The great buy-to-let sell up
In a rare example of government action having the intended effect, buy-to-let landlords are selling up, and that could mean house prices falling.
Read the celebrity interviews on the back of the weekend money sections and you'd be pretty certain that the route to riches is still property: they are all still sure that buying a couple of houses is better than having a proper pension.
But look at the numbers and it seems that fewer and fewer ordinary people are agreeing with them. A survey just out from the National Landlords Association suggests that around 20% of landlords plan to sell up this year, something the trade body reckons could "flood the market" with properties.
Properties that there isn't going to be as much demand for as there might have been a few years ago: figures from UK Finance show that loans to landlords were down 20% year on year in March.
In the last three months of last year, less than 13% of new mortgages went to buy-to-let investors (which suggests that the percentage of the UK property market taken up by landlords will soon fall from its current 20%).

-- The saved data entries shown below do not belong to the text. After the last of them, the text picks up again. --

(** * Integration Visualization App: the Riemann-sum core of [intg.py]

    A shallow embedding of the two blocks of [intg.py] that carry
    semantics: "FUNCTION PARSING AND NORMALIZATION" (lines 24-32) and
    "CALCULATIONS" (lines 35-49).  The script is a sequence of assignments
    to module-level variables, so it is modelled as a state-and-exception
    monad over a store holding those variables.  Of the "GRAPH AREA" block
    the curve and the bars that are drawn (lines 65-77) are modelled too, as
    the value of that block.

    Numbers.  The script computes on NumPy [float64] values.  The
    definitions are written once over an interface [Number] of the
    arithmetic the script uses, and instantiated twice: by IEEE binary64
    ([float], what the interpreter runs) and by the exact rationals ([Qc],
    the "reals" of the specification). *)

From Stdlib Require Import ZArith String List Bool Lia.
From Stdlib Require Import QArith Qcanon Field.
From Stdlib Require Import PrimFloat Uint63.
Import ListNotations.

Local Open Scope nat_scope.

(** ** Python outcomes *)

(** The exceptions that the modelled lines can raise. *)
Inductive exn : Type :=
| ValueError          (* np.linspace with a negative number of samples *)
| ZeroDivisionError   (* (b - a) / n with n = 0 *)
| IndexError          (* cumulative[-1] on an empty array *)
| NameError           (* reading a variable that was never assigned *)
| SympifyError        (* sp.sympify on text it cannot parse *)
| TypeError.

Inductive result (A : Type) : Type :=
| Ok (a : A)
| Raise (e : exn).
Arguments Ok {A} a.
Arguments Raise {A} e.

(** ** The arithmetic interface *)

Class Number (T : Type) : Type := {
  zero : T;
  add : T -> T -> T;
  sub : T -> T -> T;
  mul : T -> T -> T;
  div : T -> T -> T;
  of_int : Z -> T;          (* conversion of a Python int *)
  is_zero : T -> bool       (* the test [v == 0] *)
}.

(** binary64, as NumPy and the interpreter compute; the conversion of a
    Python int is the exact one for [|z| < 2^63] (the script converts [n],
    which the slider keeps in 1..500, the indices up to [n], and 2) *)
Definition float_of_int (z : Z) : float :=
  if (z <? 0)%Z then PrimFloat.opp (PrimFloat.of_uint63 (Uint63.of_Z (- z)))
  else PrimFloat.of_uint63 (Uint63.of_Z z).

#[export] Instance float_Number : Number float := {
  zero := PrimFloat.zero;
  add := PrimFloat.add;
  sub := PrimFloat.sub;
  mul := PrimFloat.mul;
  div := PrimFloat.div;
  of_int := float_of_int;
  is_zero := fun v => PrimFloat.eqb v PrimFloat.zero
}.

(** exact rational arithmetic *)
#[export] Instance Qc_Number : Number Qc := {
  zero := 0%Qc;
  add := Qcplus;
  sub := Qcminus;
  mul := Qcmult;
  div := Qcdiv;
  of_int := fun z => Q2Qc (inject_Z z);
  is_zero := fun v => Qc_eq_bool v 0%Qc
}.

(** the comparison [u < v], which the script never makes but the
    properties of its partition speak of *)
Class Comparison (T : Type) : Type := { ltb : T -> T -> bool }.

#[export] Instance float_Comparison : Comparison float :=
  { ltb := PrimFloat.ltb }.

#[export] Instance Qc_Comparison : Comparison Qc :=
  { ltb := fun u v => match (u ?= v)%Qc with Lt => true | _ => false end }.

(** ** NumPy *)

Module np.
Section WithNumber.
Context {T : Type} {arith : Number T}.

(** [np.arange(0, num, dtype=float)] *)
Definition arange (num : Z) : list T :=
  map (fun i => of_int (Z.of_nat i)) (seq 0 (Z.to_nat num)).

More on this comes from a Rathbones survey of over 1,000 UK investors and 500 "high net worth" individuals (HNWs). Turns out that over half them no longer view property as a good investment and that of the 25% HNWs who are already in buy-to-let, a mere 7% plan to increase the size of their portfolios something particularly interesting given that, according to Rathbones, 25% of them "had accumulated their wealth through property."
It isn't hard to see why we've written about this here many times before. Until April last year landlords could offset all their mortgage interest costs against their income before calculating their tax bill. When they come to do their taxes for the tax year 2017-18 they will only be able to do this with 75% of the interest the rest will attract a 20% tax credit. This year the 75% falls to 50% and will keep falling until it hits zero in 2020-2021. From then on the whole lot gets nothing but a tax credit.

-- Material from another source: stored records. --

Definition stability_class_setter (self : instance) (value : cvalue)
    : result () * instance :=
  let self := set_stability self (_stability_index self) (Some value) in
  match GPF.stability_class2index value with
  | Ok i => (Ok (), set_stability self (Some i) (_stability_class self))
  | Raise e => (Raise e, self)
  end.

(** The keyword arguments of the constructor, by their keys. *)
Record kwargs := {
  kw_df : option DataFrame;
  kw_parameter_filename : GPF.names P;
  kw_parameter_path : GPF.names P;
  kw_measurement_filename : GPF.names P;
  kw_measurement_path : GPF.names P;
  kw_dispersion_constants : option table;
  kw_molecules : option (list string);
  kw_molecules_properties : option (list molecule_properties_t);
  kw_molecular_mass : option (list float);
  kw_mode : option string;
  kw_stability_index : option ivalue;
  kw_stability_class : option cvalue
}.


(** [Plume(verbose, **kwargs)] *)
Definition __init__ (verbose : Z) (kw : kwargs) : result instance :=
  '(parameter_paf, parameter_filename) ←
     GPF.handle_filename_path Path joinpath (kw_parameter_filename kw) (kw_parameter_path kw);
  '(measurement_paf, measurement_filename) ←
     GPF.handle_filename_path Path joinpath (kw_measurement_filename kw)
       (kw_measurement_path kw);
  let self :=
    {| attributes :=
         {| verbose := verbose; df := kw_df kw;
            dispersion_constants := kw_dispersion_constants kw;
            molecules := kw_molecules kw;
            molecular_properties := kw_molecules_properties kw;
            molecular_mass := kw_molecular_mass kw;
            mode := kw_mode kw |};
       parameter_filename := parameter_filename;
       parameter_path := kw_parameter_path kw;
       parameter_paf := parameter_paf;
       measurement_filename := measurement_filename;
       measurement_path := kw_measurement_path kw;
       measurement_paf := measurement_paf;
       _stability_index := None; _stability_class := None |} in
  match kw_stability_index kw, kw_stability_class kw with
  | Some value, _ => let '(r, self) := stability_index_setter self value in r;; Ok self
  | None, Some value => let '(r, self) := stability_class_setter self value in r;; Ok self
  | None, None => Ok self
  end.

This changes the sums completely for 40% and 45% taxpayers and might have the effect of pushing 20% tax-paying landlords into a higher band. That's going to make a lot of people need to sell. However, it doesn't make more people want to buy any more than the rise in stamp duty on second properties does.
The same goes for the rising level of work required from landlords both to meet all the regulatory requirements of letting property and those of managing tenants. The Sunday Telegraph ran a story this week on the tribulations faced by the nation's landlords: one third have experienced rental arrears (up 4.2% on last year); 25% have faced large bills for damage when a tenant has left; and 16% have had to deal with tenants who refuse to leave at the end of a tenancy. "If I had another income I'd stop this tomorrow," one fed up landlord told the paper. I think we can be pretty sure that he won't be buying any more buy-to-lets in the near future.
So who will buy? Loans to first-time buyers are holding steady at about 20% of total loans. With a bit of luck, the great buy-to-let sell up will mean prices keep falling, new owner occupiers to be will keep buying and, in a rare example of government action having something close to the intended effect, Britain's seemingly endless housing crisis will begin to look less awful.